The Chamber Symphony disc includes an appealing recent suite by New York composer Joseph Thalken.

Dallas musicians are featured on recent CDs of note. Dallas Symphony music director Fabio Luisi conducts the six symphonies of Carl Nielsen with one of his two other orchestras, and the Dallas Chamber Symphony and its music director, Richard McKay, offer dance suites by Joseph Thalken and Aaron Copland.

Nielsen: Symphonies 1-6. Danish National Symphony Orchestra, Fabio Luisi, conductor (Deutsche Grammophon, three CDs).

Back in the 1960s, when reviewers for a hi-fi/music magazine were asked to name their least favorite composers, Carl Nielsen turned up at least twice. But back then the Danish composer was just beginning to be heard more often in American concert halls. Today, at least the Fourth Symphony, titled The Inextinguishable, gets regular orchestral performances, with more occasional airings of the Second (The Four Temperaments) and Third (Sinfonia espansiva). The Violin Concerto also gets programmed from time to time.

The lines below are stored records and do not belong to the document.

(** The same for a query whose result has no columns (an update, an insert):
    the drizzle module passes on one buffer, and the filter answers with one JSON
    object that holds the error code and, when they are not 0, the insert id and the
    affected rows that the data base reported. *)
Theorem mysql_json_update {V : Type} (evaluate : V → option bytes) (conf : ngx_http_rds_json_loc_conf_t (V := V))
    (is_main : bool) (vs : list (bytes * bytes * Z)) (nm : conf_names) (ek sk : bytes) (st : Drizzle.settings)
    (from_pool names_set : bool) (res : Drizzle.drizzle_result_st) (l : list Drizzle.answer)
    (es : list Drizzle.env) (f : env) :
  conf_ok evaluate conf vs → named conf nm (values_of vs) → names_ok nm →
  errcode_key conf = json_quote ek → errstr_key conf = json_quote sk →
  Forall is_byte (ek ++ sk ++ Drizzle.result_error res) →
  0 < Drizzle.buf_size st < 2 ^ 32 → DrizzleProof.dresult_fits res [] →
  DrizzleProof.serves (DrizzleProof.first_phase st from_pool names_set res [] []) l →
  Forall taken es → length es = S (DrizzleProof.waits l) → env_ok f →
  ∃ p acts buf s bufs,
    DrizzleProof.process_all st es l (DrizzleProof.new_peer from_pool names_set)
    = Some (replicate (DrizzleProof.waits l) NGX_OK ++ [NGX_DONE], p, [], acts)
    ∧ DrizzleProof.passed acts
      = [Drizzle.send_header NGX_HTTP_OK rds_content_type (Drizzle.enable_module_header st);
         Drizzle.output_filter [buf]; Drizzle.finalize NGX_OK]
    ∧ ngx_http_rds_json_body_filter evaluate conf is_main f false [mbuf (Drizzle.ddata buf)] (Some new_ctx)
      = Some (NGX_OK, Some s, [next_header; next_body bufs])
    ∧ json_decode (concat (map data bufs)) = Some (header_ast nm ek sk (DrizzleProof.rds_header res)).
Proof.
  intros Hc Hnm Hn Hek Hsk Hby Hb Hres Hs Hes Hl Hf.
  destruct (pipeline_stream st Hb from_pool names_set res [] [] l es) as (p & acts & chs & E & P & C & Hfi);
    [done|constructor|done..|].
  pose proof (header_only _ _ _ C) as Hbufs.
  assert (Hch : ∃ buf, chs = [[buf]] ∧ Drizzle.ddata buf = header_bytes (DrizzleProof.rds_header res)).
  { destruct (Hfi (replicate (length chs) (mk_env 0 0 0))) as [Hok _]; [by rewrite length_replicate|by apply Forall_replicate|].
    assert (Hne : Forall (.≠ []) chs).
    { clear -Hok. induction chs as [|ch chs IH]; [constructor|]. unfold filter_input in Hok. cbn in Hok.
      apply Forall_cons in Hok as [(_ & Hne & _) Hok]. constructor; [by destruct ch|by apply IH]. }
    destruct Hne as [|ch chs Hne1 Hne]; [done|]. destruct ch as [|b ch]; [done|]. cbn in Hbufs.
    injection Hbufs as Hb1 Hb2. destruct ch; [|done]. destruct Hne as [|ch2 chs2 H2 _]; [by exists b|]. by destruct ch2. }
  destruct Hch as (buf & -> & Hd).
  destruct (filter_header evaluate conf is_main vs (DrizzleProof.rds_header res) f Hc (proj1 Hres) Hf)
    as (s & bufs & _ & _ & E2 & _ & Ht & _).
  exists p, acts, buf, s, bufs. split; [exact E|]. split; [exact P|]. rewrite Hd. split; [exact E2|].
  apply Forall_app in Hby as [B1 [B2 B3]%Forall_app].
  rewrite Ht, (header_print evaluate conf nm vs ek sk Hnm (conf_props _ _ _ Hc) Hek Hsk _ []) by apply Hres.
  apply json_decode_print. eapply header_ast_ok; [done..|apply Hres].
Qed.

Bristling with thrusting energies and dramatic conflicts, Nielsen’s symphonies also have their shares of hummable tunes and motifs. So who should be a more logical interpreter than a conductor deeply rooted in Italian opera, Fabio Luisi, leading the preeminent orchestra of Nielsen’s native Denmark? (Music director of the Dallas Symphony Orchestra since 2020, Luisi is also principal conductor of the Danish orchestra and the NHK Symphony Orchestra in Tokyo.)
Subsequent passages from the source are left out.